Piezoresistivity and the semiconductor-semimetal transition inTi2O3

Abstract

We have measured the effect of stress on the electrical resistivity of single-crystal ${\mathrm{Ti}}_{2}$${\mathrm{O}}_{3}$ using hydrostatic pressure between 270 and 400 K and uniaxial compression between 296 and 500 K in order to study the semiconductor-semimetal transition in this material. Large fractional changes in resistivity per unit stress (piezoresistivities) were found. They are explained as a consequence of Fermi-level motion due to strain changing the gap, or overlap, between conduction and valence bands and thereby the concentration of mobile charge carriers.
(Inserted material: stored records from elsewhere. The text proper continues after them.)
(** [GeminiService.chat] once the models are initialized: [defaultModel] is
    the default of the service at that time, [generate] the provider, [now]
    the time stamp. *)
Definition chatOf (config : GeminiConfig) (defaultModel : string)
    (generate : ModelConfig -> string -> SdkOutcome) (now : string)
    (request : ChatParams) : ChatResult :=
  let modelConfig := modelConfigOf config defaultModel request in
  match generate modelConfig (promptOf request) with
  | SdkThrows error =>
      if instanceofGeminiError error then ChatThrows error
      else ChatThrows
             (newGeminiError ("Error generating response: " ++ messageOf error))
  | SdkReturns response =>
      match truthy (sdk_blockReason response) with
      | Some blockReason => ChatThrows (newGeminiError (blockedMessage blockReason))
      | None =>
          match sdk_text response with
          | None =>
              match truthy (candidateFinishReason response) with
              | Some finishReason =>
                  ChatThrows (newGeminiError (filteredMessage finishReason))
              | None => ChatThrows (newGeminiError noTextMessage)
              end
          | Some responseText =>
              let groundingMetadata := candidateGrounding response in
              let processed :=
                match groundingMetadata with
                | Some g => addInlineCitations responseText g
                | None => Normal responseText
                end in
              match processed with
              | Normal processedContent =>
                  ChatOk (mkResponse processedContent (mc_model modelConfig)
                            now (candidateFinishReason response)
                            groundingMetadata (sdk_usageMetadata response))
              | ThrowsTypeError =>
                  ChatThrows
                    (newGeminiError
                       ("Error generating response: " ++ undefinedWebMessage))
              end
          end
      end
  end.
Extrema in the piezoresistivities, observed near 460 K using uniaxial compression, result from the temperature dependences of the elastic compliances. Simple approximate expressions for the piezoresistivity of statistically degenerate charge carriers scattered by polar optical-mode phonons are compared with our data above 460 K. This yields deformation potentials for the relative motion of the valence and conduction bands whose values are consistent with those deduced from the piezoresistivity of semiconducting ${\mathrm{Ti}}_{2}$${\mathrm{O}}_{3}$ and from elastic-constant data through the transition. The amount of band overlap is much smaller than that used previously to account for elastic constant and specific heat "anomalies" in the temperature range of the semimetal-semiconductor transition, but is consistent with recent reflectance results and analyses of lattice parameter and elastic-constant data.